§ **Records supplied**:

(** A fragment that overlaps a part of its successor: the rest of the successor
    drops out of the chain, which then counts as complete.  Of 40 bytes 24 are
    copied, and the rest of the new buffer is never written. *)
Example overlap_truncates :
  demo_results [demo_packet 1 16 false (demo_bytes 24 1); demo_packet 2 0 true (demo_bytes 24 2)]
  = Some [None; Some (demo_bytes 24 2 ++ demo_bytes 16 0)].
Proof. by vm_compute. Qed.

(** A fragment that covers the last one of the chain: [tfp] is NULL when
    [tfp->next] is read. *)
Example covering_last_faults :
  demo_results [demo_packet 1 16 true (demo_bytes 8 1); demo_packet 2 8 true (demo_bytes 24 2)] = None.
Proof. by vm_compute. Qed.

(** Fragments behind the final one are copied past the end of the buffer. *)
Example glue_overruns :
  demo_results [demo_packet 1 8 false (demo_bytes 8 1); demo_packet 2 16 true (demo_bytes 40 2);
    demo_packet 3 0 true (demo_bytes 8 3)] = None.
Proof. by vm_compute. Qed.

Definition demo_chunks : list (list Z) := [demo_bytes 8 1; demo_bytes 16 2; demo_bytes 3 3].
Definition demo_arrival (id k : nat) : arrival :=
  mk_arrival (demo_packet id (chunk_offset demo_chunks k) (bool_decide (k < 2)%nat) (default [] (demo_chunks !! k)))
    0 demo_slip k.

Lemma demo_carries id k :
  (k < 3)%nat -> carries demo_chunks (ip_key (sk_data (a_skb (demo_arrival 0 0))) 0) (demo_arrival id k).
Proof.
  intros Hk. exists (default [] (demo_chunks !! k)). destruct k as [| [| [| k]]]; [.. | lia].
  all: split_and!; try (vm_compute; first [reflexivity | discriminate]).
  all: vm_compute; split; first [reflexivity | discriminate].
Qed.

Lemma ip_defrag_reassembles_witness :
  let arr := [demo_arrival 1 2; demo_arrival 2 0; demo_arrival 3 0] in
  exists s1 skb s2,
    deliver arr demo_net = Some ([None; None; None], s1) /\
    ip_defrag 0 (a_skb (demo_arrival 4 1)) demo_slip s1 = Some (Some skb, s2) /\
    drop 20 (sk_data skb) = demo_bytes 8 1 ++ demo_bytes 16 2 ++ demo_bytes 3 3.
Proof.
  intros arr.
  assert (Forall (carries demo_chunks (ip_key (sk_data (a_skb (demo_arrival 0 0))) 0)) (arr ++ [demo_arrival 4 1]))
    as Hc by (repeat constructor; apply demo_carries; lia).
  assert (covers demo_chunks (arr ++ [demo_arrival 4 1])) as Hcov.
  { intros k Hk. cbn in Hk. assert (k = 0 \/ k = 1 \/ k = 2)%nat as [-> | [-> | ->]] by lia;
      cbn; in_list. }
  assert (~ covers demo_chunks arr) as Hncov.
  { intros H. specialize (H 1%nat ltac:(cbn; lia)). apply list_elem_of_In in H. cbn in H. intuition discriminate. }
  assert (Forall (fun c => c <> []) demo_chunks) as Hne by (repeat constructor; discriminate).
  destruct (ip_defrag_reassembles demo_chunks _ arr (demo_arrival 4 1) demo_net ltac:(cbn; lia) Hne
    ltac:(vm_compute; reflexivity) Hc Hcov Hncov ltac:(constructor) ltac:(reflexivity) ltac:(constructor))
    as (s1 & skb & s2 & H1 & H2 & H3 & _).
  exists s1, skb, s2. split; [exact H1 |]. split; [exact H2 |]. rewrite H3. by vm_compute.
Defined.

Lemma demo_net_timed : timed_but None demo_net.
Proof.
  constructor; try done; try (constructor; fail); try (intros ? H; by apply elem_of_nil in H).
Qed.
(* ===== verification/Ip.v ===== *)
(** The IP layer (net/inet/ip.c): sending ([ip_queue_xmit], [ip_fragment],
    [ip_build_header]), forwarding, receiving and retransmission, over the
    queue of [Ipfrag] and the routes of [Route]. *)

From S2P Require Import Prelude Errno Task Timer Csum Route Ipfrag.

(** net/inet/sock.h:315-315 [TIME_WRITE] *)
Definition TIME_WRITE := 1.
(** include/linux/socket.h:53-79 *)
Definition SOL_IP := 0.
Definition IP_TOS := 1.
Definition IP_TTL := 2.
(** include/linux/socket.h:93-93 [SOPRI_NORMAL] *)
Definition SOPRI_NORMAL := 1.
(** include/linux/in.h:33-33 [IPPROTO_RAW] *)
Definition IPPROTO_RAW := 255.
(** net/inet/protocol.h:24-24 [MAX_INET_PROTOS] *)
Definition MAX_INET_PROTOS := 32.

(** A socket is changed in place. *)
Definition set_sock (sk : nat) (f : sock -> sock) (s : net) : net := s <| socks ::= alter f sk |>.

(** ** Fragmentation *)

Section fragment.
(** [ip_queue_xmit] of a fragment. *)
Context (queue_xmit : sk_buff -> net -> option net).

(** net/inet/ip.c:1125-1160 one fragment: the headers of [raw], [len] bytes of
    its data from [ptr] on, and the new [frag_off] *)
Definition fragment_data (raw : list Z) (hhl hlen ptr len offset : Z) (more : bool) (data : list Z) : option (list Z) :=
  data ← memcpy data 0 raw 0 hlen;
  data ← memcpy data hlen raw ptr len;
  let data := st16 data (hhl + 6) (htons (u16 (Z.shiftr offset 3))) in
  Some (if more then st16 data (hhl + 6) (Z.lor (ld16 data (hhl + 6)) (htons IP_MF)) else data).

§ **Your objective**: All of the records go in your answer, copied exactly.

§ **Problem solution**:
(** A fragment that overlaps a part of its successor: the rest of the successor
    drops out of the chain, which then counts as complete.  Of 40 bytes 24 are
    copied, and the rest of the new buffer is never written. *)
Example overlap_truncates :
  demo_results [demo_packet 1 16 false (demo_bytes 24 1); demo_packet 2 0 true (demo_bytes 24 2)]
  = Some [None; Some (demo_bytes 24 2 ++ demo_bytes 16 0)].
Proof. by vm_compute. Qed.

(** A fragment that covers the last one of the chain: [tfp] is NULL when
    [tfp->next] is read. *)
Example covering_last_faults :
  demo_results [demo_packet 1 16 true (demo_bytes 8 1); demo_packet 2 8 true (demo_bytes 24 2)] = None.
Proof. by vm_compute. Qed.

(** Fragments behind the final one are copied past the end of the buffer. *)
Example glue_overruns :
  demo_results [demo_packet 1 8 false (demo_bytes 8 1); demo_packet 2 16 true (demo_bytes 40 2);
    demo_packet 3 0 true (demo_bytes 8 3)] = None.
Proof. by vm_compute. Qed.

Definition demo_chunks : list (list Z) := [demo_bytes 8 1; demo_bytes 16 2; demo_bytes 3 3].
Definition demo_arrival (id k : nat) : arrival :=
  mk_arrival (demo_packet id (chunk_offset demo_chunks k) (bool_decide (k < 2)%nat) (default [] (demo_chunks !! k)))
    0 demo_slip k.

Lemma demo_carries id k :
  (k < 3)%nat -> carries demo_chunks (ip_key (sk_data (a_skb (demo_arrival 0 0))) 0) (demo_arrival id k).
Proof.
  intros Hk. exists (default [] (demo_chunks !! k)). destruct k as [| [| [| k]]]; [.. | lia].
  all: split_and!; try (vm_compute; first [reflexivity | discriminate]).
  all: vm_compute; split; first [reflexivity | discriminate].
Qed.

Lemma ip_defrag_reassembles_witness :
  let arr := [demo_arrival 1 2; demo_arrival 2 0; demo_arrival 3 0] in
  exists s1 skb s2,
    deliver arr demo_net = Some ([None; None; None], s1) /\
    ip_defrag 0 (a_skb (demo_arrival 4 1)) demo_slip s1 = Some (Some skb, s2) /\
    drop 20 (sk_data skb) = demo_bytes 8 1 ++ demo_bytes 16 2 ++ demo_bytes 3 3.
Proof.
  intros arr.
  assert (Forall (carries demo_chunks (ip_key (sk_data (a_skb (demo_arrival 0 0))) 0)) (arr ++ [demo_arrival 4 1]))
    as Hc by (repeat constructor; apply demo_carries; lia).
  assert (covers demo_chunks (arr ++ [demo_arrival 4 1])) as Hcov.
  { intros k Hk. cbn in Hk. assert (k = 0 \/ k = 1 \/ k = 2)%nat as [-> | [-> | ->]] by lia;
      cbn; in_list. }
  assert (~ covers demo_chunks arr) as Hncov.
  { intros H. specialize (H 1%nat ltac:(cbn; lia)). apply list_elem_of_In in H. cbn in H. intuition discriminate. }
  assert (Forall (fun c => c <> []) demo_chunks) as Hne by (repeat constructor; discriminate).
  destruct (ip_defrag_reassembles demo_chunks _ arr (demo_arrival 4 1) demo_net ltac:(cbn; lia) Hne
    ltac:(vm_compute; reflexivity) Hc Hcov Hncov ltac:(constructor) ltac:(reflexivity) ltac:(constructor))
    as (s1 & skb & s2 & H1 & H2 & H3 & _).
  exists s1, skb, s2. split; [exact H1 |]. split; [exact H2 |]. rewrite H3. by vm_compute.
Defined.

Lemma demo_net_timed : timed_but None demo_net.
Proof.
  constructor; try done; try (constructor; fail); try (intros ? H; by apply elem_of_nil in H).
Qed.
(* ===== verification/Ip.v ===== *)
(** The IP layer (net/inet/ip.c): sending ([ip_queue_xmit], [ip_fragment],
    [ip_build_header]), forwarding, receiving and retransmission, over the
    queue of [Ipfrag] and the routes of [Route]. *)

From S2P Require Import Prelude Errno Task Timer Csum Route Ipfrag.

(** net/inet/sock.h:315-315 [TIME_WRITE] *)
Definition TIME_WRITE := 1.
(** include/linux/socket.h:53-79 *)
Definition SOL_IP := 0.
Definition IP_TOS := 1.
Definition IP_TTL := 2.
(** include/linux/socket.h:93-93 [SOPRI_NORMAL] *)
Definition SOPRI_NORMAL := 1.
(** include/linux/in.h:33-33 [IPPROTO_RAW] *)
Definition IPPROTO_RAW := 255.
(** net/inet/protocol.h:24-24 [MAX_INET_PROTOS] *)
Definition MAX_INET_PROTOS := 32.

(** A socket is changed in place. *)
Definition set_sock (sk : nat) (f : sock -> sock) (s : net) : net := s <| socks ::= alter f sk |>.

(** ** Fragmentation *)

Section fragment.
(** [ip_queue_xmit] of a fragment. *)
Context (queue_xmit : sk_buff -> net -> option net).

(** net/inet/ip.c:1125-1160 one fragment: the headers of [raw], [len] bytes of
    its data from [ptr] on, and the new [frag_off] *)
Definition fragment_data (raw : list Z) (hhl hlen ptr len offset : Z) (more : bool) (data : list Z) : option (list Z) :=
  data ← memcpy data 0 raw 0 hlen;
  data ← memcpy data hlen raw ptr len;
  let data := st16 data (hhl + 6) (htons (u16 (Z.shiftr offset 3))) in
  Some (if more then st16 data (hhl + 6) (Z.lor (ld16 data (hhl + 6)) (htons IP_MF)) else data).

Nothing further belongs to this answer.